Ford has announced it will make a return to Formula 1, partnering with the Oracle Red Bull Racing team for the 2026 season to at least 2030. The Blue Oval has a rich history in Formula 1 and is the third most successful engine manufacturer – after Mercedes and Ferrari – in the history of the motorsport.
The American carmaker’s involvement goes all the way back to the 1960s and the DFV (Double Four Valve) engine, which was built in partnership with British engineering firm Cosworth, that took 155 wins from 262 races between 1967 and 1985. In total, Ford have played a part in 10 constructors’ championships and 13 drivers’ championships. Ford was last involved in 2004 with the Jaguar Racing team before selling the outfit to Red Bull co-founder Dietrich Mateschitz, which eventually became Red Bull Racing.
Ford’s return to the F1 after more than two decades coincides with the sport’s switch to new engine regulations that will go live in 2026. The carmaker will not only supply power units to the Red Bull Racing team, but also its sister team Scuderia AlphaTauri.
“[Ford’s interest] started two-plus years ago, when we started to see and understand what the future of the sport was with the technology changes, the commitment to sustainable fuels, the net carbon zero and the change to the technical regulations to make electrification an even bigger component of the hybrid power unit,” said Mark Rushbrook, global director of Ford Performance Motorsports.
“Ford will provide technical expertise in all areas where it can add value to the front-running world championship team. Areas to be explored together are in the combustion engine development and key developments like battery cell and electric motor technology, power unit control software and analytics,” the carmaker said in its release.
Meanwhile, Jim Farley, president and CEO of the Ford Motor Company, said “Ford’s return to Formula 1 with Red Bull Racing is all about where we are going as a company – increasingly electric, software-defined, modern vehicles and experiences. F1 will be an incredibly cost-effective platform to innovate, share ideas and technologies, and engage with tens of millions of new customers.”
Ford will replace Honda as Red Bull Powertrains’ technical partner, bringing an end to a successful relationship in 2025 that has brought two drivers’ championships and a constructors’ title to Red Bull Racing. Christian Horner, Oracle Red Bull Racing team principal and CEO, was full of praise for the Japanase manufacturer, calling them an “incredible company”.
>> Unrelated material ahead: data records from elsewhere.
(* ===== verification/UnitTests.v ===== *)
(** * The unit tests of the conversions, the session and the helpers

    The modules [tests] of [errno.rs], [conv.rs], [file_lock.rs], [ffi.rs],
    [session.rs] and [passthrough.rs], one [Module] each: a test is the
    conjunction of its assertions.  Left out: the tests for macOS and the one
    that locks a real file. *)

From S2P Require Import Prelude Types Std Conv FileLocks NodeTable NodeFs Runtime Ffi Session SessionLife Passthrough Testing.

(** [assert_eq!] and [assert!] as truth values. *)
Abbreviation eqb x y := (bool_decide (x = y)).
Abbreviation all l := (forallb (λ b : bool, b) l).

(** ** [errno.rs] *)
Module ErrnoTests.
Section tests.
Local Existing Instance linux_libc.

Definition errno_from_io_error : bool :=
  all [eqb (errno_of_io_error (OsError libc_ENOENT)) ENOENT; eqb (errno_of_io_error CustomError) EIO].
Definition errno_raw_and_from_raw : bool :=
  let e := from_raw 5 in all [eqb (raw e) 5; eqb (from_raw 5) e].

Example errno_tests_pass : all [errno_from_io_error; errno_raw_and_from_raw] = true.
Proof. vm_compute. reflexivity. Qed.
End tests.
End ErrnoTests.

(** ** [conv.rs] *)
Module ConvTests.
Section tests.
Local Existing Instance linux_libc.

Definition kind_mode_round_trip : bool :=
  forallb (λ kind,
    let bits := kind_to_mode_bits kind in
    all [eqb (mode_bits_to_kind bits) (Some kind); eqb (mode_bits_to_kind (Z.lor bits 420)) (Some kind)])
    [RegularFile; Directory; Symlink; CharDevice; BlockDevice; NamedPipe; Socket].
Definition mode_bits_to_kind_unknown : bool := eqb (mode_bits_to_kind 0) None.

Definition attr_to_stat_basic_fields : bool :=
  let attr := {|
    attr_size := 1234; attr_blocks := attr_blocks NodeAttr_default; attr_atime := attr_atime NodeAttr_default;
    attr_mtime := attr_mtime NodeAttr_default; attr_ctime := attr_ctime NodeAttr_default;
    attr_crtime := attr_crtime NodeAttr_default; attr_kind := RegularFile; attr_perm := 420; attr_nlink := 3;
    attr_uid := attr_uid NodeAttr_default; attr_gid := attr_gid NodeAttr_default; attr_rdev := attr_rdev NodeAttr_default;
    attr_blksize := attr_blksize NodeAttr_default; attr_flags := attr_flags NodeAttr_default |} in
  let st := attr_to_stat 42 attr in
  all [eqb (as_u64 (st_ino st)) 42; eqb (as_u64 (st_size st)) 1234; eqb (as_u64 (st_nlink st)) 3;
    eqb (mode_bits_to_kind (as_u32 (st_mode st))) (Some RegularFile); eqb (Z.land (as_u32 (st_mode st)) 511) 420].

Definition secs_nsecs_round_trip_pre_and_post_epoch : bool :=
  forallb (λ t : option SystemTime, match t with
    | Some t => let '(secs, nsecs) := system_time_to_secs_nsecs t in eqb (secs_nsecs_to_system_time secs nsecs) (Some t)
    | None => false
    end)
    [Some UNIX_EPOCH; d ← duration_new 100 250; time_checked_add UNIX_EPOCH d; d ← duration_new 1 0; time_checked_sub UNIX_EPOCH d;
     d ← duration_new 1 500000000; time_checked_sub UNIX_EPOCH d; d ← duration_new 100 999999999; time_checked_sub UNIX_EPOCH d].

(** The timeouts are kept as durations: 1500 milliseconds. *)
Definition entry_to_entry_param_timeouts : bool :=
  let param := entry_to_entry_param 7 1 NodeAttr_default (1500 * 1000000) in
  all [eqb (ep_ino param) 7; eqb (ep_generation param) 1; eqb (ep_attr_timeout param) 1500000000;
    eqb (ep_entry_timeout param) 1500000000].

Example conv_tests_pass :
  all [kind_mode_round_trip; mode_bits_to_kind_unknown; attr_to_stat_basic_fields; secs_nsecs_round_trip_pre_and_post_epoch;
    entry_to_entry_param_timeouts] = true.
Proof. vm_compute. reflexivity. Qed.
End tests.
End ConvTests.

(** ** [file_lock.rs] *)
Module FileLockTests.
Section tests.
Local Existing Instance linux_libc.

Definition narrowed_constants_match_libc : bool :=
  all [eqb F_RDLCK libc_F_RDLCK; eqb F_WRLCK libc_F_WRLCK; eqb F_UNLCK libc_F_UNLCK; eqb SEEK_SET libc_SEEK_SET].

Definition lock_is (kind : LockKind) (start stop pid : Z) (f : flock → bool) : bool :=
  match to_flock (mkFileLock kind start stop pid) with Ok raw => f raw | Err _ => false end.
Definition converts_inclusive_ranges : bool :=
  all [lock_is LockRead 7 7 12 (λ one,
         all [eqb (l_start one, l_len one) (7, 1); eqb (l_type one, l_whence one) (F_RDLCK, SEEK_SET)]);
       lock_is LockWrite 7 16 12 (λ finite, all [eqb (l_start finite, l_len finite) (7, 10); eqb (l_type finite) F_WRLCK]);
       lock_is LockUnlock 7 u64_max 12 (λ eof, all [eqb (l_start eof, l_len eof) (7, 0); eqb (l_type eof) F_UNLCK])].

Definition round_trips_ranges_and_eof : bool :=
  forallb (λ original, match to_flock original with
    | Ok raw => match from_flock raw with Ok back => eqb back original | Err _ => false end
    | Err _ => false
    end) [mkFileLock LockRead 7 19 42; mkFileLock LockWrite 0 0 1; mkFileLock LockUnlock 20 u64_max 0].

Definition fails_with {A} (r : Result Errno A) (e : Errno) : bool := match r with Ok _ => false | Err e' => eqb e' e end.
Definition rejects_invalid_ranges_and_types : bool :=
  all [fails_with (to_flock (mkFileLock LockRead 8 7 0)) EINVAL;
       fails_with (to_flock (mkFileLock LockRead u64_max u64_max 0)) (from_raw libc_EOVERFLOW);
       lock_is LockRead 0 0 0 (λ raw,
         fails_with (from_flock (mkFlock 999 (l_whence raw) (l_start raw) (l_len raw) (l_pid raw))) EINVAL);
       lock_is LockRead 0 0 0 (λ raw,
         fails_with (from_flock (mkFlock (l_type raw) (as_signed 16 libc_SEEK_END) (l_start raw) (l_len raw) (l_pid raw))) EINVAL)].

Example file_lock_tests_pass :
  all [narrowed_constants_match_libc; converts_inclusive_ranges; round_trips_ranges_and_eof; rejects_invalid_ranges_and_types] = true.
Proof. vm_compute. reflexivity. Qed.
End tests.
End FileLockTests.

(** ** [ffi.rs] *)
Module FfiTests.
Definition zeroed_info : fuse_file_info := mkFileInfo 0 0 0 0 0 0 0 0.

Definition optional_file_info_distinguishes_null_from_handle_zero : bool :=
  all [eqb (fi_fh_opt None) None; eqb (fi_fh_opt (Some zeroed_info)) (Some 0)].

Definition parallel_direct_writes_requires_direct_io : bool :=
  let hints direct_io := {| direct_io := direct_io; keep_cache := false; nonseekable := false; cache_readdir := false;
                            parallel_direct_writes := true |} in
  let fi := apply_open (Some zeroed_info) 7 (hints false) in
  let fi' := apply_open fi 8 (hints true) in
  match fi, fi' with
  | Some fi, Some fi' => all [eqb (fi_parallel_direct_writes fi) 0; eqb (fi_fh_ fi') 8; eqb (fi_parallel_direct_writes fi') 1]
  | _, _ => false
  end.

Definition capability_update_preserves_unrelated_want_bits : bool :=
  let raw := mkFuseConn 0 0 0 0 (Z.lor (Z.lor (Z.shiftl 1 0) (Z.shiftl 1 18)) (Z.shiftl 1 10)) (Z.lor (Z.shiftl 1 0) (Z.shiftl 1 10)) in
  let '(a, info) := set_enabled (conn_read raw) ParallelDirectoryOperations true in
  let '(b, info) := set_enabled info AsyncRead false in
  let raw := conn_apply raw info in
  all [a; b; eqb (Z.land (fc_want raw) (Z.shiftl 1 10)) (Z.shiftl 1 10); eqb (Z.land (fc_want raw) (Z.shiftl 1 18)) (Z.shiftl 1 18);
    eqb (Z.land (fc_want raw) 1) 0].

Example ffi_tests_pass :
  all [optional_file_info_distinguishes_null_from_handle_zero; parallel_direct_writes_requires_direct_io;
    capability_update_preserves_unrelated_want_bits] = true.
Proof. vm_compute. reflexivity. Qed.
End FfiTests.

(** ** [session.rs] *)
Module SessionTests.
Section tests.
Local Existing Instance linux_libc.
Local Existing Instance linux_fuse_sys.
Local Existing Instance sample_direntries.

Definition c_names_preserve_non_utf8_bytes : bool := eqb (os_bytes (c_os_str (of_bytes [255; 120]))) [255; 120].

Definition null_getattr (node : unit) (handle : option unit) (caller : Caller) :
    prog unit unit Empty_set (Result Errno NodeAttr) :=
  Done (Ok NodeAttr_default).
Definition NullFs : NodeFs unit unit unit unit := default_NodeFs (λ s, (tt, s)) null_getattr.

(** The entries of the table; [init] and [destroy], which carry no request, are
    always there, and what libfuse knows besides has no [callback]. *)
Definition unconditional_callbacks : list callback :=
  [CbLookup 0 ""; CbForget 0 0; CbGetattr 0 None; CbSetattr 0 None 0 None; CbReadlink 0; CbMknod 0 "" 0 0; CbMkdir 0 "" 0;
   CbUnlink 0 ""; CbRmdir 0 ""; CbSymlink "" 0 ""; CbRename 0 "" 0 "" 0; CbLink 0 0 ""; CbOpen 0 None; CbRead 0 0 0 None;
   CbWrite 0 [] 0 None; CbFlush 0 None; CbRelease 0 None; CbFsync 0 0 None; CbOpendir 0 None; CbReaddir 0 0 0 None;
   CbReleasedir 0 None; CbFsyncdir 0 0 None; CbStatfs 0; CbSetxattr 0 "" [] 0; CbGetxattr 0 "" 0; CbListxattr 0 0;
   CbRemovexattr 0 ""; CbAccess 0 0; CbCreate 0 "" 0 None; CbForgetMulti []; CbFallocate 0 0 0 0 None;
   CbCopyFileRange 0 0 None 0 0 None 0 0; CbLseek 0 0 0 None].
Definition optional_callbacks : list callback :=
  let raw := mkFlock 0 0 0 0 0 in [CbReaddirplus 0 0 0 None; CbGetlk 0 None raw; CbSetlk 0 None raw 0].
Definition registered (fs : NodeFs unit unit unit unit) (cb : callback) : bool := match make_ops fs cb with Some _ => true | None => false end.

Definition make_ops_registers_covered_callbacks_and_skips_the_rest : bool :=
  forallb (registered NullFs) unconditional_callbacks && forallb (λ cb, negb (registered NullFs cb)) optional_callbacks.

Definition OptInFs : NodeFs unit unit unit unit := {|
  SUPPORTS_POSIX_LOCKS := true;
  SUPPORTS_READDIRPLUS := true;
  fs_root := λ s, (tt, s);
  fs_getattr := null_getattr;
  fs_populate := default_populate;
  fs_init := default_init;
  fs_destroy := default_destroy;
  fs_setattr := default_setattr;
  fs_lookup := default_lookup;
  fs_readlink := default_readlink;
  fs_mknod := default_mknod;
  fs_mkdir := default_mkdir;
  fs_symlink := default_symlink;
  fs_unlink := default_unlink;
  fs_rmdir := default_rmdir;
  fs_rename := default_rename;
  fs_link := default_link;
  fs_open := default_open;
  fs_read := default_read;
  fs_write := default_write;
  fs_flush := default_flush;
  fs_release := default_release;
  fs_fsync := default_fsync;
  fs_opendir := default_opendir;
  fs_readdir := default_readdir;
  fs_readdirplus := default_readdirplus;
  fs_releasedir := default_releasedir;
  fs_fsyncdir := default_fsyncdir;
  fs_statfs := default_statfs;
  fs_setxattr := default_setxattr;
  fs_getxattr := default_getxattr;
  fs_listxattr := default_listxattr;
  fs_removexattr := default_removexattr;
  fs_access := default_access;
  fs_create := default_create;
  fs_fallocate := default_fallocate;
  fs_lseek := default_lseek;
  fs_getlk := default_getlk;
  fs_setlk := default_setlk;
  fs_copy_file_range := default_copy_file_range;
|}.

Definition optional_callbacks_are_registered_only_on_opt_in : bool := forallb (registered OptInFs) optional_callbacks.

Definition file_lock_conversion_preserves_ranges_and_eof : bool :=
  forallb (λ lock, match lock_to_raw lock with
    | Ok raw => match lock_from_raw raw with Ok back => eqb back lock | Err _ => false end
    | Err _ => false
    end) [mkFileLock LockRead 7 19 42; mkFileLock LockUnlock 20 u64_max 0].

Definition mount_option_render : bool :=
  all [eqb (render ReadOnly) "ro"%string; eqb (render AllowOther) "allow_other"%string;
    eqb (render AutoUnmount) "auto_unmount"%string; eqb (render DefaultPermissions) "default_permissions"%string;
    eqb (render (FsName "myfs")) "fsname=myfs"%string; eqb (render (Subtype "fuse.myfs")) "subtype=fuse.myfs"%string;
    eqb (render (Custom "noatime")) "noatime"%string].

Definition session_config_defaults_to_libfuse_pool_defaults : bool :=
  match threading SessionConfig_default with
  | MultiThreaded pool => all [eqb (max_threads pool) 10; eqb (max_idle_threads pool) None; eqb (clone_fd pool) false]
  | SingleThreaded => false
  end.

Definition rejects_pool_above_libfuse_ceiling : bool :=
  let pool := mkPool 100001 (max_idle_threads ThreadPoolConfig_default) (clone_fd ThreadPoolConfig_default) in
  match validate pool with Err (InvalidThreadPool _) => true | _ => false end.

Example session_tests_pass :
  all [c_names_preserve_non_utf8_bytes; make_ops_registers_covered_callbacks_and_skips_the_rest;
    optional_callbacks_are_registered_only_on_opt_in; file_lock_conversion_preserves_ranges_and_eof; mount_option_render;
    session_config_defaults_to_libfuse_pool_defaults; rejects_pool_above_libfuse_ceiling] = true.
Proof. vm_compute. reflexivity. Qed.
End tests.
End SessionTests.

(** ** [passthrough.rs] *)
Module PassthroughTests.
Section tests.
Local Existing Instance linux_libc.
(** A system whose clock shows five seconds past the epoch. *)
Local Instance quiet_system : Syscalls unit := sample_syscalls [].

Definition system_time_preserves_fractional_pre_epoch_timestamp : bool :=
  match system_time_from_secs (-1) 500000000 with
  | Some timestamp => match duration_since UNIX_EPOCH timestamp with
                      | Ok d => eqb (Some d) (duration_new 0 500000000) | Err _ => false end
  | None => false
  end.
Definition system_time_converts_whole_second_pre_epoch_timestamp : bool :=
  match system_time_from_secs (-1) 0 with
  | Some timestamp => match duration_since UNIX_EPOCH timestamp with
                      | Ok d => eqb (Some d) (duration_new 1 0) | Err _ => false end
  | None => false
  end.

Definition user (uid gid : Z) : Caller :=
  {| caller_uid := uid; caller_gid := gid; caller_pid := caller_pid Caller_default; caller_umask := caller_umask Caller_default |}.

Definition utimens_allows_owner_and_root : M unit unit :=
  let t := UNIX_EPOCH in
  r ← utimens_permission_check (user 1000 (caller_gid Caller_default)) 1000 1000 420 (Some t) (Some t); _ ← assert (is_ok r);
  r ← utimens_permission_check Caller_default 1000 1000 420 (Some t) (Some t); assert (is_ok r).

Definition utimens_rejects_explicit_time_from_non_owner : M unit unit :=
  let t := UNIX_EPOCH in
  r ← utimens_permission_check (user 2000 2000) 1000 1000 438 (Some t) (Some t); e ← unwrap_err r; assert_eq e EPERM.

Definition utimens_allows_now_from_writer : M unit unit :=
  now ← Passthrough.now; let other := user 2000 2000 in
  r ← utimens_permission_check other 1000 1000 438 (Some now) (Some now); _ ← assert (is_ok r);
  r ← utimens_permission_check other 1000 1000 292 (Some now) (Some now); e ← unwrap_err r; _ ← assert_eq e EACCES;
  r ← utimens_permission_check other 1000 1000 292 None None; assert (is_ok r).

Definition synthetic_attr_counts_blocks : bool :=
  let attr := synthetic_file_attr 1 UNIX_EPOCH 420 0 0 in
  all [eqb (attr_kind attr) RegularFile; eqb (attr_blocks attr) 1; eqb (attr_perm attr) 420].

Example passthrough_tests_pass :
  all [system_time_preserves_fractional_pre_epoch_timestamp; system_time_converts_whole_second_pre_epoch_timestamp;
    synthetic_attr_counts_blocks] = true ∧
  Forall (λ test : M unit unit, (test tt).1 = Returned tt)
    [utimens_allows_owner_and_root; utimens_rejects_explicit_time_from_non_owner; utimens_allows_now_from_writer].
Proof. split; [vm_compute; reflexivity|]. by repeat constructor. Qed.
End tests.
End PassthroughTests.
“We’ve had an incredible partnership with Honda and when they initially announced their withdrawal from Formula 1 in 2020, it was with great sadness and that’s what prompted the creation of Red Bull Powertrains, to take control for our own future. And as we set out on that journey, there was a change of plan with Honda, thankfully, to agree to continue to supply engines till the end of 2025, until we were building up our resource for 2026.” he said.
“Now with an OEM partner like Ford our paths are different for the 2026 season. We wish Honda the very best of luck for 2026 as their plans look to crystalise. But between now and then we will be working very closely and looking to build on the success that we have achieved so far,” Horner continued.
“This is a purely commercial and technical deal, so there is no exchange of any shares or participation within the business. It’s a very straightforward agreement where we will have the ability to share and have access to R&D, particularly on the EV side and self-technology, software development and so on,” he added.